Grace embraced: Well, I’m feeling good, even though I received no’s for my three questions, I am graced with laughter and love.

Week One…pain

Saturday, May 12, 2012

This week has been filled with new challenges and new sensations.

My arm hurts. The numbness continues throughout my left side and underside of my upper arm. I can’t lift it higher than about 30% off my body. I try to stretch and work it, but it is painful.

My drains are uncomfortable. I have two tubes coming out of my body. It seems like something from the movies. It’s not a pretty sight to see when visitors stop by. It’s a little gross to empty, measure and chart, then clean and set for the next drain collection.

My sleep is restless. I sleep, but never move, so I awake stiff and sore. I need to roll to my side, but am prevented by the drain and the pain.

My body screams for showers, but showers are so exhausting. My sister helped me shower. As tears ran down my face, ashamed of needing help while so grateful for her love, I cleaned myself. It felt so good to have water running down at least 80% of my body. My left side can’t get wet, so sponge bath for that side. My hair needs to be washed in a sink. I never thought of my long brunette hair, that my husband loves, as beautiful, but when you are facing losing it all, you seem to really appreciate it. I realized that my hair has not been above my shoulders since I was in 8th grade and the thought of what I will look like is very humbling. My husband watches as my niece washes my hair, for he is so nervous about hurting me and doing everything right. My second shower I am helped by my husband, it is even better than my first shower. Kevin puts in the stool/chair that was sold with the shower last year (that we have never used). God’s plan preparing for this moment. It makes everything easier. There is a place to set my drains, I can sit and shave my legs, I can relax and feel the water release the tension from my body. This shower takes an hour from the start of removing my bandages to putting on clean bandages and my pajamas. But it is wonderful.

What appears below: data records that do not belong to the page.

Lemma replicaMessageReplyFromBytes_total b c : replicaMessageReplyFromBytes b c <> Panic.
Proof. unfold replicaMessageReplyFromBytes. case_bool_decide; [done|]. by decode_ok. Qed.

Lemma consensus2FromBytes_panic b tail :
  consensus2FromBytes b tail = Panic <-> 1 <= length b /\ length b + length tail < 9.
Proof.
  unfold consensus2FromBytes, consensusBaseLength. case_bool_decide; [split; [done|lia]|].
  destruct (decide (length b + length tail < 9)).
  - split; [lia|]. intros _. decode_ok.
    destruct (decide (length b + length tail < 5)).
    + by rewrite (slice_panic _ 1 5) by (rewrite length_app; lia).
    + rewrite (slice_ok _ 1 5) by (rewrite ?length_app; lia). go.
      by rewrite (slice_panic _ 5 9) by (rewrite length_app; lia).
  - split; [|lia]. by decode_ok.
Qed.

Lemma sendRetrievePacketReplyFromBytes_panic b c :
  sendRetrievePacketReplyFromBytes b c = Panic <-> length b < SURBIDLength.
Proof.
  unfold sendRetrievePacketReplyFromBytes. destruct (decide (length b < SURBIDLength)).
  - split; [done|]. intros _. unfold slice_from. by rewrite slice_panic by lia.
  - split; [|lia]. by decode_ok.
Qed.

Lemma replicaMessageFromBytes_panic b c :
  replicaMessageFromBytes b c = Panic <-> replicaNikeScheme c = None.
Proof.
  unfold replicaMessageFromBytes, HybridKeySize. destruct (replicaNikeScheme c) as [n|]; cbn [deref]; go; [|done].
  split; [|done]. case_bool_decide; [done|]. by decode_ok.
Qed.

Lemma messageFromBytes_panic c b :
  messageFromBytes c b c = Panic <->
  geo c = None /\ messageBaseLength <= length b /\
  exists t, b !! 0 = Some t /\ (t = messageTypeACK \/ t = messageTypeMessage \/ t = messageTypeEmpty).
Proof.
  unfold messageFromBytes. case_bool_decide as Hl; [split; [done|lia]|].
  unfold messageBaseLength in *. destruct b as [|t [|h b]]; [cbn in Hl; lia..|].
  change (index (t :: h :: b) 0) with (Ok t). change (index (t :: h :: b) 1) with (Ok h). decode_ok.
  unfold messageMsgPaddingLength, messageEmptyLength.
  destruct (geo c) as [g|]; cbn [deref]; go.
  - split; [|by intros [? _]]. intros Hp. exfalso. revert Hp.
    repeat case_match; try done; case_bool_decide; cbn [negb]; try done;
      repeat (decode_ok; try case_match; try done).
  - destruct (Z.eqb_spec t messageTypeACK); [split; [intros _; split_and!; by eauto with lia|done]|].
    destruct (Z.eqb_spec t messageTypeMessage); [split; [intros _; split_and!; by eauto with lia|done]|].
    destruct (Z.eqb_spec t messageTypeEmpty); [split; [intros _; split_and!; by eauto with lia|done]|].
    split; [done|]. intros (_ & _ & t' & [= <-] & H). intuition.
Qed.

Context (Hsign : forall b, sign_UnmarshalBinaryPublicKey b <> Panic).

Lemma signedFromBytes_panic mk err b scheme :
  signedFromBytes mk err b scheme = Panic <-> scheme = false.
Proof.
  unfold signedFromBytes, voteOverhead. destruct scheme; go; [|done].
  split; [|done]. case_bool_decide; [done|]. decode_ok.
  destruct (sign_UnmarshalBinaryPublicKey _) eqn:Hu; [by decode_ok|done|by apply Hsign in Hu].
Qed.

Lemma getVoteFromBytes_panic b scheme : getVoteFromBytes b scheme = Panic <-> scheme = false.
Proof.
  unfold getVoteFromBytes, voteOverhead. destruct scheme; go; [|done].
  split; [|done]. case_bool_decide; cbn [negb]; [|done]. decode_ok.
  destruct (sign_UnmarshalBinaryPublicKey _) eqn:Hu; try done. by apply Hsign in Hu.
Qed.

(** When a decoder reached with [body], and [room] bytes of capacity behind it,
    panics: a truncated chunk or reply, or a command of a scheme or geometry the
    session was created without. *)
Definition exposed (c : Commands) (id : Z) (body : bytes) (room : nat) : bool :=
  if Z.eqb id consensus2 then bool_decide (1 <= length body /\ length body + room < 9)
  else if Z.eqb id sendRetrievePacketReply then bool_decide (length body < SURBIDLength)
  else if Z.eqb id replicaMessage then
    bool_decide (length body <> 0) && match replicaNikeScheme c with None => true | _ => false end
  else if Z.eqb id message then
    match geo c with None => true | _ => false end &&
    bool_decide (messageBaseLength <= length body) &&
    match head body with Some t => bool_decide (t = 0 \/ t = 1 \/ t = 2)%Z | None => false end
  else if Z.eqb id getVote || Z.eqb id vote || Z.eqb id certificate || Z.eqb id reveal || Z.eqb id sig
  then bool_decide (length body <> 0) && negb (pkiSignatureScheme c)
  else false.

Lemma never_panics (m : outcome Command) : m <> Panic -> (m = Panic <-> false = true).
Proof. by intros. Qed.

Lemma guarded_panic (m : outcome Command) (scheme : bool) (body : bytes) :
  (m = Panic <-> scheme = false) -> length body <> 0 ->
  (m = Panic <-> bool_decide (length body <> 0) && negb scheme = true).
Proof. intros -> Hb. rewrite bool_decide_eq_true_2 by done. by destruct scheme. Qed.

Lemma commandFromBytes_panic c id body tail :
  length body <> 0 \/ emptyBodyAllowed id = true ->
  commandFromBytes c id body tail = Panic <-> exposed c id body (length tail) = true.
Proof.
  intros Hbody. unfold commandFromBytes.
  (** One identifier after the other; the empty-body hypothesis computes. *)
  repeat (lazymatch goal with |- (if Z.eqb id ?k then _ else _) = Panic <-> _ =>
    destruct (Z.eqb_spec id k) as [->|?] end;
    [try (destruct Hbody as [Hbody|?]; [|discriminate])|]).
  all: try (apply never_panics;
    first [apply statusFromBytes_total | apply descriptorFromBytes_total | apply consensusFromBytes_total
          | apply (epoch_request_total (GetConsensus2 (Some c)))
          | apply (epoch_request_total (fun e => GetConsensus e (Some c) false))
          | apply retreiveMessageFromBytes_total | apply replicaWriteFromBytes_total
          | apply replicaWriteReplyFromBytes_total | apply replicaMessageReplyFromBytes_total | done ]).
  all: try (apply guarded_panic; [apply signedFromBytes_panic || apply getVoteFromBytes_panic|done]).
  - rewrite consensus2FromBytes_panic. apply (iff_sym (bool_decide_eq_true _)).
  - rewrite replicaMessageFromBytes_panic.
    change (exposed _ _ _ _) with (bool_decide (length body <> 0) &&
      match replicaNikeScheme c with None => true | _ => false end).
    rewrite bool_decide_eq_true_2 by done. by destruct (replicaNikeScheme c).
  - rewrite sendRetrievePacketReplyFromBytes_panic. apply (iff_sym (bool_decide_eq_true _)).
  - rewrite messageFromBytes_panic.
    change (exposed _ _ _ _) with (match geo c with None => true | _ => false end &&
      bool_decide (messageBaseLength <= length body) &&
      match head body with Some t => bool_decide (t = 0 \/ t = 1 \/ t = 2)%Z | None => false end).
    rewrite !andb_true_iff, bool_decide_eq_true. destruct (geo c), body as [|t body]; cbn.
    1-3: split; [by intros (? & ? & ? & ? & ?)|by intros [[? ?] ?]].
    rewrite bool_decide_eq_true. unfold messageTypeACK, messageTypeMessage, messageTypeEmpty.
    split; [intros (_ & ? & t' & [= <-] & ?); intuition|]. intros [[_ ?] ?].
    split_and!; [done..|]. exists t. intuition.
  - split; [done|]. unfold exposed. rewrite !(proj2 (Z.eqb_neq id _)) by done. done.
Qed.

Lemma exposed_empty c id room : exposed c id [] room = true -> id = sendRetrievePacketReply.
Proof.
  unfold exposed. cbn [length head].
  destruct (Z.eqb id consensus2); [rewrite bool_decide_eq_true; lia|].
  destruct (Z.eqb_spec id sendRetrievePacketReply); [done|].
  destruct (Z.eqb id replicaMessage); [done|].
  destruct (Z.eqb id message); [by rewrite andb_false_r|]. by case_match.
Qed.

End Decode.

(** C12: a session never accepts bytes other than a header with a zero reserved
    byte, the announced body and zero padding, and the decoder panics exactly
    on the frames listed by [exposed]. *)
Theorem wire_decoder_panics {Sg : Sign} {P : PigeonSizes} c b spare :
  (forall k, sign_UnmarshalBinaryPublicKey k <> Panic) ->
  Forall is_byte b -> (Z.of_nat (length b) < 2 ^ 32)%Z ->
  (FromBytes c b spare = Panic <->
     exists id body n, b = cmdHeader id (length body) ++ body ++ zeros n /\
       exposed c id body (n + length spare) = true) /\
  (forall cmd, FromBytes c b spare = Ok cmd ->
     exists id body n, b = cmdHeader id (length body) ++ body ++ zeros n).
Proof.
  intros Hsign Hb Hlen.
  split; [split|].
  - intros Hp. destruct (FromBytes_inv c b spare Hb Hlen) as [He|(id & body & n & Hf & Ho)]; [congruence|].
    exists id, body, n. split; [done|]. rewrite Ho in Hp. revert Hp. unfold openFrame.
    intros Hp. rewrite <- (length_zeros n), <- length_app. apply commandFromBytes_panic; [done|..].
    all: case_bool_decide; [|by auto]. all: repeat case_match; try done; by auto.
  - intros (id & body & n & -> & He). rewrite !length_app, length_cmdHeader in Hlen.
    rewrite FromBytes_header, CtIsZero_zeros by (rewrite length_app; lia).
    rewrite <- (length_zeros n), <- length_app in He.
    destruct (decide (length body = 0)) as [Hz|Hz]; cycle 1.
    { apply openFrame_body; [done|]. apply commandFromBytes_panic; auto. }
    apply length_zero_iff_nil in Hz as ->. apply exposed_empty in He as Hid. subst id.
    apply openFrame_any; [done..|]. apply commandFromBytes_panic; auto.
  - intros cmd Hc. destruct (FromBytes_inv c b spare Hb Hlen) as [He|(id & body & n & Hf & Ho)].
    + congruence.
    + by exists id, body, n.
Qed.

(** ** Concrete sessions *)

Definition wireGeo : Geometry :=
  mkGeometry 3020 5 445 410 82 541 2 32 2543 2000 65 64 "toy" "".

Definition wireMixnet : Commands :=
  mkCommands (Some wireGeo) false None 3047 3026 true.

Lemma wire_roundtrip_witness :
  exists b, ToBytes (Message (Some wireGeo) (Some wireMixnet) 3 7 (zeros 2000)) = Ok b /\
    ((Z.of_nat (length b) < 2 ^ 32)%Z ->
     FromBytes wireMixnet b [] = Ok (Message None (Some wireMixnet) 3 7 (zeros 2000))).
Proof.
  apply (wire_roundtrip wireMixnet (Message (Some wireGeo) (Some wireMixnet) 3 7 (zeros 2000)) []).
  - unfold BoxIDSize, toySizes. lia.
  - split; [unfold u32; lia|]. by exists wireGeo, wireMixnet.
Defined.

Lemma client_traffic_uniform_witness :
  exists c, NewMixnetCommands (Some wireGeo) = Ok c /\
    forall cmd, upstream c wireGeo cmd ->
      exists b, ToBytes cmd = Ok b /\ length b = cmdOverhead + PacketLength wireGeo.
Proof. apply (client_traffic_uniform wireGeo). unfold PacketLength, wireGeo. lia. Defined.

Definition wirePigeon : PigeonholeGeometry :=
  mkPigeonholeGeometry 1712 200 2000 1857 50 (@nike_Name toyNike) signatureSchemeName.

Lemma replica_traffic_uniform_witness :
  exists c M, NewStorageReplicaCommands toyRegistry wireGeo toyNike = Ok c /\
    forall cmd, replicaTraffic c wirePigeon toyNike cmd ->
      exists b, ToBytes cmd = Ok b /\ length b = M.
Proof. apply (replica_traffic_uniform toyRegistry wireGeo toyNike wirePigeon). vm_compute. reflexivity. Defined.

(** A peer's vote command reaches the nil signature scheme of a mixnet session. *)
Lemma wire_decoder_panics_witness : FromBytes wireMixnet [22; 0; 0; 0; 0; 1; 5]%Z [] = Panic.
Proof.
  refine (proj2 (proj1 (wire_decoder_panics wireMixnet [22; 0; 0; 0; 0; 1; 5]%Z [] _ _ _)) _).
  - intros [|z [|]]; simpl; [done|by case_bool_decide|done].
  - repeat constructor; unfold is_byte; lia.
  - simpl. lia.
  - by exists vote, [5%Z], 0.
Defined.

My chest itches. The surgical tape will fall off on its own, but not until it drives me crazy. My daughter lovingly tells me I officially have the largest scar in our whole family.
Should I cry over that or embrace it and be proud of what I have overcome. But I have not overcome anything yet. I am still traveling through the darkness. But look ahead, can you see the light that I see? I keep myself focused on the light!

I am humbled.
By the outreach of family and friends – through calls, text, emails and cards.
By the meals that are brought to us out of love.
By the visit and hugs that I am receiving daily.
By the laughter of great stories that keep my uplifted.
By my sister and niece flying to my side to help, when help was needed and the precious gift of beautiful Gianna, my 7 week old grand-niece who brought pure joy into my week of suffering by her smile, first giggle and first roll over.
By the friends and family that are walking tomorrow in the YME walks in Chicago and Denver.
By the friends and family in Arizona that don’t have a YME walk in the area, so they are getting up in the morning and walking 3 miles in my honor.
I am humbled by YOU.

Grace Embraced: The Lord showers me with love through all the suffering, just as he does you in your life. Remember to see the light in the darkness and always stay focused with me.